Thummler is a phenomenal cartoonist. Her work in Sheets is busier, more claustrophobic than the wide-open spaces of her work in Green Gables. At times, the pages feel almost thick with wrinkles, like mishandled laundry. Characters invade Marjorie's personal space — and so do we, as the panels cling tightly to her face as she wonders what she's going to do. We can't help but hover anxiously around Marjorie. We want the best for her.
I read an advance preview copy of Yoshiharu Tsuge's The Swamp, a collection of short stories by a 20th century manga master published this month by Drawn & Quarterly. The Swamp is intended to be the first in a series of Tsuge volumes from the Canadian comics publisher, and it's easy to see why he deserves the deluxe treatment.
The short stories in The Swamp are of high literary quality. These are quiet vignettes about seemingly banal encounters, but Tsuge excels at sketching out characters that have just a hint of desperation sweating underneath. Though many of the stories are set in samurai times, Tsuge's themes and interests are universal. In fact, if Raymond Carver made manga, the comics might resemble something like The Swamp.
The small men at the centers of these stories are all broken in beautiful ways. "The Phony Warrior," the story that opens the volume, is about a notorious traveler whose ego has grown so large that it's consumed everything around him. "An Unusual Painting" finds a hotheaded young man becoming absorbed with a hermit's weird artwork. A couple's growing unease with each other becomes laser-focused on an innocent little bird with queasy consequences in "Chirpy."
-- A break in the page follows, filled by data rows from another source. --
Lemma set_arrays_spec e s R (Q : setup -> env * csession -> Prop) :
  env_ok e -> owns e R ->
  (forall e' s', same_world e e' -> env_ok e' -> owns e' (array_objs s' ++ R) -> arrays_ok s' ->
     cs_cdata s' = cs_cdata s -> cs_hdata s' = cs_hdata s -> cs_addr s' = cs_addr s ->
     cs_locked s' = cs_locked s -> Q SetupOk (e', s')) ->
  (forall e' s', same_world e e' -> env_ok e' ->
     owns e' ((if cs_sg_at s' =? 0 then [] else [(cs_sg_at s', OSgArray)]) ++
              (if cs_pages_at s' =? 0 then [] else [(cs_pages_at s', OPageArray)]) ++ R) ->
     cs_cdata s' = cs_cdata s -> cs_hdata s' = cs_hdata s -> cs_addr s' = cs_addr s ->
     e_allocs e <> [] -> Q (ErrorHash (- ENOMEM)) (e', s')) ->
  wp session_set_arrays Q (e, s).
Proof.
  intros He Ho Hok Herr. unfold session_set_arrays. kgo. kalloc_as p e1.
  - kgo. kalloc_as q e2; kgo; rewrite ?orb_true_r.
    + apply Herr; try done. by etrans.
    + cbn [orb]. change (0 =? 0) with true. apply Herr; try done; [by etrans|]. simpl. by rewrite (proj2 (Z.eqb_neq q 0)).
  - kgo. kalloc_as q e2; kgo.
    + cbn [orb]. apply Herr; try done; [by etrans| |].
      * simpl. by rewrite (proj2 (Z.eqb_neq p 0)).
      * intros Hn. by apply H10, (sw_allocs _ _ H1).
    + cbn [orb]. kgo. apply Hok; [by etrans|done| | |done..].
      * eapply owns_perm; [|eassumption]. apply perm_swap.
      * constructor; simpl; unfold DEFAULT_PREALLOC_PAGES; lia.
Qed.
(** The cleanup at [error_hash] frees everything but the hash. *)
Lemma cleanup_hash_spec e s r R (Q : unit -> env * csession -> Prop) :
  env_ok e ->
  owns e (cdata_objs (cs_cdata s) ++
          (if cs_sg_at s =? 0 then [] else [(cs_sg_at s, OSgArray)]) ++
          (if cs_pages_at s =? 0 then [] else [(cs_pages_at s, OPageArray)]) ++
          (cs_addr s, OSession) :: R) ->
  (forall e' s', same_world e e' -> env_ok e' -> owns e' R -> Q tt (e', s')) ->
  wp (session_cleanup (ErrorHash r)) Q (e, s).
Proof.
  intros He Ho HQ. unfold session_cleanup. kgo. apply on_cdata_spec.
  eapply cipher_deinit_spec; [done|exact Ho|]. intros e1 Hw1 He1 Ho1. kgo. simpl.
  destruct (Z.eqb_spec (cs_sg_at s) 0) as [->|]; destruct (Z.eqb_spec (cs_pages_at s) 0) as [->|];
    simpl in Ho1; kfree_one; kgo; kfree_one; kgo; kfree_one; apply HQ; eauto using same_world_trans.
Qed.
The stories in The Swamp are laid out in traditional manga-style, meaning the book is to be read back to front, and each page is read right to left. But Tsuge's characters don't resemble the characters of, say, Akira as much as they do the Muppets: they have button eyes and expressive eyebrows, and their body language is broad and relatable. It all has the feel of a puppet show for adults: entertaining, a little bit weird, with a naughty undertone to the whole exercise.